== Segment start ==

(* ===== verification/Print.v ===== *)
(** * Printing entries

    [ptedit_print_entry_line], [ptedit_print_entry] and [ptedit_print_entry_t]
    of [ptedit.c].  What a function prints is the list of the strings its
    [printf] calls write, in order. *)

From stdpp Require Import base numbers list strings pretty.
From S2P Require Import Prelude Entry Bits.
Local Open Scope Z_scope.

(** ** [printf] *)

Definition PTEDIT_COLOR_GREEN : string := String (Ascii.ascii_of_nat 27) "[32m".
Definition PTEDIT_COLOR_RESET : string := String (Ascii.ascii_of_nat 27) "[0m".

Fixpoint spaces (n : nat) : string :=
  match n with O => "" | S n => String (Ascii.ascii_of_nat 32) (spaces n) end.
Definition pad (width : nat) (s : string) : string :=
  (spaces (width - String.length s) ++ s)%string.

(** The conversions [%d], [%2d] and [%16p]; the C library prints a pointer in
    hexadecimal, and the null pointer as [(nil)].  Sixteen digits are enough
    for 64 bits. *)
Definition fmt_d (n : Z) : string := pretty n.
Definition fmt_2d (n : Z) : string := pad 2 (pretty n).

Definition hex_char (d : Z) : Ascii.ascii :=
  default (Ascii.ascii_of_nat 48) (String.get (Z.to_nat d) "0123456789abcdef").

Fixpoint hex_digits (n : nat) (z : Z) (acc : string) : string :=
  match n with
  | O => acc
  | S n => if z =? 0 then acc
           else hex_digits n (Z.shiftr z 4) (String (hex_char (Z.land z 15)) acc)
  end.

Definition fmt_p (p : Z) : string :=
  if p =? 0 then "(nil)" else ("0x" ++ hex_digits 16 p "")%string.
Definition fmt_16p (p : Z) : string := pad 16 (fmt_p p).
(** [%zx], [%zd] and [%c] *)
Definition fmt_zx (n : Z) : string := if n =? 0 then "0" else hex_digits 16 n "".
Definition fmt_zd (n : Z) : string := fmt_d n.
Definition fmt_c (n : Z) : string := String (Ascii.ascii_of_nat (Z.to_nat n)) "".

(** ** The macros *)

Definition PTEDIT_B (val bit_ : Z) : Z := nz (Z.land val (bit bit_)).

(** [fmt] is the string the format gives for a value. *)
Definition PEDIT_PRINT_B (fmt : Z -> string) (b : Z) : list string :=
  (if negb (b =? 0) then [PTEDIT_COLOR_GREEN; fmt b; PTEDIT_COLOR_RESET] else [fmt b])
  ++ ["|"%string].

(** ** The functions *)

Section lines.
Local Open Scope string_scope.

Definition newline : string := String (Ascii.ascii_of_nat 10) "".
Definition line_of (s : string) : string := s ++ newline.
Definition sp_d (n : Z) : string := " " ++ fmt_d n.
(** [" %16p |"] *)
Definition pfn_cell (p : Z) : string := " " ++ fmt_16p p ++ " |".
Definition sp_d_sp (n : Z) : string := " " ++ fmt_d n ++ " ".

Definition print_row_x86 (entry : Z) : list string :=
  (["|"]
  ++ PEDIT_PRINT_B sp_d (PTEDIT_B entry Bit.NX)
  ++ [pfn_cell (Z.land (Z.shiftr entry 12) (bit 40 - 1))]
  ++ PEDIT_PRINT_B fmt_d (PTEDIT_B entry Bit.PAT_LARGE)
  ++ PEDIT_PRINT_B fmt_d (PTEDIT_B entry Bit.SOFTW3_X86)
  ++ PEDIT_PRINT_B fmt_d (PTEDIT_B entry Bit.SOFTW2_X86)
  ++ PEDIT_PRINT_B fmt_d (PTEDIT_B entry Bit.SOFTW1_X86)
  ++ PEDIT_PRINT_B fmt_d (PTEDIT_B entry Bit.GLOBAL)
  ++ PEDIT_PRINT_B fmt_d (PTEDIT_B entry Bit.PSE)
  ++ PEDIT_PRINT_B fmt_d (PTEDIT_B entry Bit.DIRTY)
  ++ PEDIT_PRINT_B fmt_d (PTEDIT_B entry Bit.ACCESSED_X86)
  ++ PEDIT_PRINT_B sp_d (PTEDIT_B entry Bit.PCD)
  ++ PEDIT_PRINT_B sp_d (PTEDIT_B entry Bit.PWT)
  ++ PEDIT_PRINT_B fmt_d (PTEDIT_B entry Bit.USER)
  ++ PEDIT_PRINT_B fmt_d (PTEDIT_B entry Bit.RW)
  ++ PEDIT_PRINT_B fmt_d (PTEDIT_B entry Bit.PRESENT)
  ++ [newline])%list.

Definition print_row_arm (entry : Z) : list string :=
  let B := PTEDIT_B entry in
  (["|"]
  ++ PEDIT_PRINT_B fmt_2d
       (Z.lor (Z.lor (Z.lor (Z.lor (Z.shiftl (B 63%Z) 4) (Z.shiftl (B 62%Z) 3))
         (Z.shiftl (B 61%Z) 2)) (Z.shiftl (B 60%Z) 1)) (B 59%Z))
  ++ PEDIT_PRINT_B fmt_2d
       (Z.lor (Z.lor (Z.lor (Z.shiftl (B 58%Z) 3) (Z.shiftl (B 57%Z) 2))
         (Z.shiftl (B 56%Z) 1)) (B 55%Z))
  ++ PEDIT_PRINT_B sp_d (B 54%Z)
  ++ PEDIT_PRINT_B sp_d_sp (B 53%Z)
  ++ PEDIT_PRINT_B fmt_d (B 52%Z)
  ++ PEDIT_PRINT_B fmt_2d
       (Z.lor (Z.lor (Z.lor (Z.shiftl (B 51%Z) 3) (Z.shiftl (B 50%Z) 2))
         (Z.shiftl (B 49%Z) 1)) (B 48%Z))
  ++ [pfn_cell (Z.land (Z.shiftr entry 12) (bit 36 - 1))]
  ++ PEDIT_PRINT_B sp_d (B 11%Z)
  ++ PEDIT_PRINT_B fmt_d (B 10%Z)
  ++ PEDIT_PRINT_B fmt_d (Z.lor (Z.shiftl (B 9%Z) 1) (B 8%Z))
  ++ PEDIT_PRINT_B fmt_d (Z.lor (Z.shiftl (B 7%Z) 1) (B 6%Z))
  ++ PEDIT_PRINT_B sp_d (B 5%Z)
  ++ PEDIT_PRINT_B sp_d_sp
       (Z.lor (Z.lor (Z.shiftl (B 4%Z) 2) (Z.shiftl (B 3%Z) 1)) (B 2%Z))
  ++ PEDIT_PRINT_B fmt_d (Z.lor (Z.shiftl (B 1%Z) 1) (B 0%Z))
  ++ [newline])%list.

== Segment end ==

Task to carry out:
Locate the string "prints" in the listing above and copy every line where it occurs.

Written reply:
    of [ptedit.c].  What a function prints is the list of the strings its
(** The conversions [%d], [%2d] and [%16p]; the C library prints a pointer in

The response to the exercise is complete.